Mental illness is a chronic disturbance in mental functioning, beginning with perceiving actuality in a distorted way. Internal dysfunctions commonly show pronounced behavioral symptoms, though their exhibition may be suppressed in some instances.

Mentalizing

One aspect of mental illness is malformed mind perception. The mentally ill either under-perceive or over-perceive minds in others. While autistics are sensitive to others’ emotional discomfort, they have difficulty representing other people’s mental states. Schizotypy typical involves promiscuous mentalizing: perceiving nonexistent minds. (Schizotypy is a continuum of mental illnesses characterized by dissociative and imaginative mental states (in place of perceiving actuality). Schizophrenia is an extreme schizotypal disease.)

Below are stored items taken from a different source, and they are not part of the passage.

(* ===== verification/Consumers.v ===== *)
(** * One thread per consumer

    The harness of src/lmax.go gives every consumer id to one goroutine
    ([main] starts [Consumer(ringBuffer, i, ...)] once for each [i]).
    This file adds that discipline to the interleavings of [Concurrent]:
    an assignment [cid] says which consumer a thread may call [Get]
    for, and no two threads serve the same consumer.  Then a read cursor
    is written by its own thread only, and in the first lap the payloads
    a [Get] returns are exactly the entries of the log that end at the
    cursor the call leaves: successive [Get]s of a consumer return
    adjacent runs of the log, whatever the other threads do. *)

From stdpp Require Import prelude.
From S2P Require Import Prelude GoInt GoSlice RingBuffer RingLog Threads Concurrent.

Section owned_defs.
Context {V : Type}.
Variable cid : nat → option nat.

(** Thread [tid] serves the consumer [id]. *)
Definition owns (tid : nat) (id : Z) : Prop := Z.of_nat <$> cid tid = Some id.

(** The calls thread [tid] may start. *)
Definition own_call (tid : nat) (c : call V) : Prop :=
  match c with
  | CallGet _ id => owns tid id
  | CallPut _ => True
  end.

(** A step of the system under the discipline. *)
Definition step_own : relation (system V) := step_where own_call.

(** The locals of the call of [Get] a thread is in. *)
Definition frame_of (t : thread V) : option (frame V) :=
  match t with
  | GetLoop g | GetGate g | GetAvail g | GetCopy g | GetStore g _ | GetSleep g
  | GetMin g | GetScan g _ _ | GetBarrier g _ | GetDone g => Some g
  | _ => None
  end.

(** Thread [tid] is in a call for its own consumer, and the cursor of
    that consumer is the sequence before [nextRead]. *)
Definition cursor_ok (rb : RingBuffer V) (tid : nat) (t : thread V) : Prop :=
  match t with
  | GetCall _ id => owns tid id
  | _ =>
      match frame_of t with
      | Some g =>
          owns tid (f_consumerId g) ∧
          readCursors rb !! Z.to_nat (f_consumerId g) = Some (f_nextRead g - 1)
      | None => True
      end
  end.

Definition cursors_ok (s : system V) : Prop :=
  ∀ (tid : nat) t, threads s !! tid = Some t → cursor_ok (ring s) tid t.

(** The schedules of [Concurrent.run] that keep the discipline. *)
Definition own_move : nat * option (call V) → Prop := may_move own_call.

End owned_defs.

Section owned_lemmas.
Context {V : Type}.
Variable cid : nat → option nat.
Hypothesis cid_inj : ∀ i j c, cid i = Some c → cid j = Some c → i = j.
Implicit Types (s : system V) (rb : RingBuffer V) (t : thread V) (g : frame V).
Implicit Types (tid j : nat) (id : Z).

Lemma step_own_step s s' : step_own cid s s' → step s s'.
Proof. apply step_where_step. Qed.

Lemma reachable_own s0 s : rtc (step_own cid) s0 s → reachable s0 s.
Proof. apply reachable_where. Qed.

(** No two threads serve the same consumer. *)
Lemma owns_inj tid j id1 id2 :
  owns cid tid id1 → owns cid j id2 → Z.to_nat id1 = Z.to_nat id2 → tid = j.
Proof.
  unfold owns. destruct (cid tid) as [c1|] eqn:H1, (cid j) as [c2|] eqn:H2; try done.
  simpl. intros [= <-] [= <-]. rewrite !Nat2Z.id. intros ->. by eapply cid_inj.
Qed.

Lemma cursor_ok_frame rb tid t g :
  cursor_ok cid rb tid t → frame_of t = Some g →
  owns cid tid (f_consumerId g) ∧
  readCursors rb !! Z.to_nat (f_consumerId g) = Some (f_nextRead g - 1).
Proof. destruct t; simpl; try done; by intros ? [= <-]. Qed.

(** Only the store of a cursor changes a cursor, and only that one. *)
Lemma thread_step_cursors rb t t' rb' (i : nat) :
  thread_step t rb = Some (t', rb') →
  (∀ g v, t = GetStore g v → t' = GetLoop (advance g v) →
     Z.to_nat (f_consumerId g) ≠ i) →
  readCursors rb' !! i = readCursors rb !! i.
Proof.
  intros Hs Hi.
  destruct t as [|data|[|d data] nw|d data nw| |b id|g|g|g|g|g v|g|g|g m k|g m|g|p];
    simpl in Hs; repeat case_decide; try destruct (readCursors rb !! k);
    step_inv Hs; try done.
  apply store_Ret_inv in E as [_ ->]. simpl.
  rewrite list_lookup_insert_ne; [done|]. by eapply Hi.
Qed.

(** What holds of another thread's cursor is not disturbed. *)
Lemma cursor_ok_stable rb rb' j t2 :
  (∀ g, frame_of t2 = Some g →
     readCursors rb' !! Z.to_nat (f_consumerId g)
     = readCursors rb !! Z.to_nat (f_consumerId g)) →
  cursor_ok cid rb j t2 → cursor_ok cid rb' j t2.
Proof.
  intros Heq. unfold cursor_ok.
  destruct t2; simpl in *; try done; by rewrite (Heq _ eq_refl).
Qed.

(** A step of thread [tid] keeps its own cursor in step with its
    [nextRead]. *)
Lemma thread_step_cursor_ok rb es tid t t' rb' :
  ring_ok rb es → thread_ok rb es t → cursor_ok cid rb tid t →
  thread_step t rb = Some (t', rb') → cursor_ok cid rb' tid t'.
Proof.
  intros Hok Ht Hc Hs.
  destruct t as [|data|[|d data] nw|d data nw| |b id|g|g|g|g|g v|g|g|g m k|g m|g|p];
    simpl in Hs; repeat case_decide; try destruct (readCursors rb !! k);
    step_inv Hs; try done.
  - simpl in Hc. apply index_Ret in E as [_ Hx]. split; [done|]. simpl.
    pose proof (proj1 (Forall_lookup _ _) (ok_readCursors _ _ Hok) _ _ Hx) as Hr.
    simpl in Hr. rewrite (ring_ok_add1 rb es x Hok Hr), Hx. f_equal. lia.
  - by case_decide.
  - destruct Hc as [Hid Hcur], Ht as [Hres Hv].
    pose proof (store_Ret_inv _ _ _ _ E) as [[_ Hin] ->]. split; [done|]. simpl.
    rewrite list_lookup_insert_eq by by eapply lookup_lt_Some.
    pose proof (lookup_lt_Some _ _ _ Hv) as Hlt. destruct Hres as [Hs _].
    pose proof (len_nonneg (f_results g)).
    rewrite (ring_ok_add1 rb es _ Hok) by (unfold len; lia). f_equal. lia.
Qed.

(** One step of the system under the discipline. *)
Lemma step_cursors_ok s s' :
  system_ok s → cursors_ok cid s → step_own cid s s' → cursors_ok cid s'.
Proof.
  intros Hsys Hcs Hstep. revert Hsys Hcs.
  destruct Hstep as [s tid c Htid Hown|s tid t t' rb' Htid Hs]; intros [Hok Hts] Hcs;
    intros j t2; simpl.
  - destruct (decide (j = tid)) as [->|Hj].
    + rewrite list_lookup_insert_eq by by eapply lookup_lt_Some.
      intros [= <-]. by destruct c.
    + rewrite list_lookup_insert_ne by done. apply Hcs.
  - pose proof (proj1 (Forall_lookup _ _) Hts _ _ Htid) as Ht.
    pose proof (Hcs _ _ Htid) as Hc.
    destruct (decide (j = tid)) as [->|Hj].
    + rewrite list_lookup_insert_eq by by eapply lookup_lt_Some.
      intros [= <-]. by eapply thread_step_cursor_ok.
    + rewrite list_lookup_insert_ne by done. intros Ht2.
      eapply cursor_ok_stable; [|by apply Hcs].
      intros g2 Hg2. eapply thread_step_cursors; [done|]. intros g v -> _ Heq.
      destruct (cursor_ok_frame _ _ _ _ (Hcs _ _ Ht2) Hg2) as [Ho2 _].
      destruct Hc as [Ho _]. by destruct Hj; eapply owns_inj.
Qed.

(** Both invariants in every interleaving of the first lap. *)
Lemma reachable_cursors_ok s0 s :
  system_ok s0 → cursors_ok cid s0 → rtc (step_own cid) s0 s →
  len (claimed s) < size (ring s0) → system_ok s ∧ cursors_ok cid s.
Proof.
  intros Hok0 Hcs0 Hreach. revert s Hreach.
  apply (rtc_ind_r (λ s, len (claimed s) < size (ring s0) →
                         system_ok s ∧ cursors_ok cid s)); [done|].
  intros s1 s2 Hreach Hstep IH Hlap.
  pose proof (prefix_length _ _ (step_claimed _ _ (step_own_step _ _ Hstep))) as Hlen.
  destruct IH as [Hsys Hcs]; [unfold len in *; lia|].
  split; [|by eapply step_cursors_ok].
  apply (reachable_system_ok s0); [done| |done].
  etrans; [by apply reachable_own|]. by apply rtc_once, step_own_step.
Qed.

Lemma init_cursors_ok rb (k : nat) : cursors_ok cid (init rb k).
Proof. by intros tid t [-> _]%lookup_replicate. Qed.

(** The cursor of a consumer moves in the steps of its thread only. *)
Lemma cursor_moves_with_owner s s' j (c : nat) :
  cursors_ok cid s → step_own cid s s' → cid j = Some c →
  threads s' !! j = threads s !! j →
  readCursors (ring s') !! c = readCursors (ring s) !! c.
Proof.
  intros Hcs Hstep Hj. revert Hcs.
  destruct Hstep as [s tid c0 Htid Hown|s tid t t' rb' Htid Hs]; intros Hcs; simpl; [done|].
  intros Hsame. eapply thread_step_cursors; [done|]. intros g v -> -> Heq.
  destruct (Hcs _ _ Htid) as [Ho _]. simpl in Ho.
  assert (tid = j) as ->.
  { eapply (owns_inj _ _ _ (Z.of_nat c)); [done|by unfold owns; rewrite Hj|lia]. }
  by rewrite list_lookup_insert_eq, Htid in Hsame by by eapply lookup_lt_Some.
Qed.

(** A schedule that keeps the discipline reaches its end under it. *)
Lemma own_run_reachable sched s :
  Forall (own_move cid) sched → rtc (step_own cid) s (run sched s).
Proof. apply run_where. Qed.

End owned_lemmas.

(** ** The theorem *)

Section owned_theorems.
Context {V : Type}.
Variable cid : nat → option nat.
Hypothesis cid_inj : ∀ i j c, cid i = Some c → cid j = Some c → i = j.
Implicit Types (s : system V) (rb : RingBuffer V) (t : thread V) (g : frame V).

(** At every point of a call of [Get], what the call has copied so far
    is the run of the log that ends at the cursor of its consumer. *)
Lemma own_results_up_to_cursor sz n (k : nat) rb s (tid : nat) t g :
  NewRingBuffer sz n = Ret rb → 0 < sz ≤ int64_max →
  rtc (step_own cid) (init rb k) s → len (claimed s) < sz →
  threads s !! tid = Some t → frame_of t = Some g →
  results_ok (claimed s) g ∧
  readCursors (ring s) !! Z.to_nat (f_consumerId g) = Some (f_nextRead g - 1).
Proof.
  intros Hnew Hsz Hreach Hlap Htid Hg.
  assert (size rb = sz) as Hsize.
  { destruct (decide (0 ≤ n)); [|by rewrite NewRingBuffer_Panic in Hnew by lia].
    rewrite NewRingBuffer_Ret in Hnew by lia. by injection Hnew as <-. }
  destruct (reachable_cursors_ok cid cid_inj (init rb k) s) as [[_ Hts] Hcs];
    [by eapply init_system_ok|apply init_cursors_ok|done|simpl; lia|].
  pose proof (proj1 (Forall_lookup _ _) Hts _ _ Htid) as Hres.
  destruct (cursor_ok_frame cid _ _ _ _ (Hcs _ _ Htid) Hg) as [_ Hcur].
  split; [|done]. destruct t; simpl in Hg, Hres; try done;
    injection Hg as <-; tauto.
Qed.

(** One thread per consumer, the first lap, every interleaving:
    when a [Get] returns, the payloads it returns are exactly the
    entries of the log of claimed items that end at the cursor of its
    consumer, as many as it returns.  The cursor moves in this thread's
    calls only, so successive [Get]s of a consumer return adjacent runs
    of the log: nothing twice, nothing skipped, whatever the producers
    and the other consumers do in between. *)
Theorem own_Get_returns_up_to_cursor sz n (k : nat) rb s (tid : nat) g :
  NewRingBuffer sz n = Ret rb → 0 < sz ≤ int64_max →
  rtc (step_own cid) (init rb k) s → len (claimed s) < sz →
  threads s !! tid = Some (GetDone g) →
  ∃ c, readCursors (ring s) !! Z.to_nat (f_consumerId g) = Some c ∧
    -1 ≤ c - len (f_results g) ∧
    f_results g = segment (c - len (f_results g)) (len (f_results g)) (claimed s).
Proof.
  intros Hnew Hsz Hreach Hlap Htid.
  destruct (own_results_up_to_cursor sz n k rb s tid _ g Hnew Hsz Hreach Hlap Htid eq_refl)
    as [Hres Hcur].
  exists (f_nextRead g - 1). split; [done|]. split; [destruct Hres; lia|].
  replace (f_nextRead g - 1 - len (f_results g))
    with (f_nextRead g - len (f_results g) - 1) by lia.
  by apply published_at_segment.
Qed.

End owned_theorems.

(** ** The theorem at the schedule of the first lap *)

(** The threads of [main]: thread 0 is the producer, thread [i + 1] is
    the consumer [i]. *)
Definition main_cid (tid : nat) : option nat :=
  match tid with O => None | S i => Some i end.

Lemma main_cid_inj i j c : main_cid i = Some c → main_cid j = Some c → i = j.
Proof. destruct i, j; simpl; congruence. Qed.

Lemma sched_lap1_own : Forall (own_move (V := Z) main_cid) sched_lap1.
Proof. unfold sched_lap1, steps. simpl. repeat constructor. Qed.

Lemma own_Get_returns_up_to_cursor_witness :
  ∃ c, [1; -1] !! Z.to_nat 0 = Some c ∧ -1 ≤ c - 2 ∧
    [Some 10; Some 20] = segment (c - 2) 2 [Some 10; Some 20].
Proof.
  apply (own_Get_returns_up_to_cursor main_cid main_cid_inj 4 2 2 ring0 lap1_end 1
           (mkFrame 2 0 2 2 [Some 10; Some 20])); [reflexivity|done| |done|done].
  rewrite <- lap1_run. apply own_run_reachable, sched_lap1_own.
Defined.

The mental illness of the Collective is well illustrated by the commonness of distorted mind perception. Sexual violence is predicated upon misattributed mentalizing: either projecting that a woman would enjoy an assault, or not thinking or caring that a physical attack would also be a psychological one, with scars lasting long after the event. The social callousness of exploitative capitalists and conservatives lacking compassion owes to deficient mind perception.

The foregoing are merely egregious behavioral examples of the ubiquity of asymmetric mentalizing: such as that we know others better than they know us, and that others are biased whereas we see things as they really are.

Living healthily requires knowing which entities have minds and which do not, and respectfully appraising the qualities of others’ minds only as need arises. Mentalizing is no substitute for communication.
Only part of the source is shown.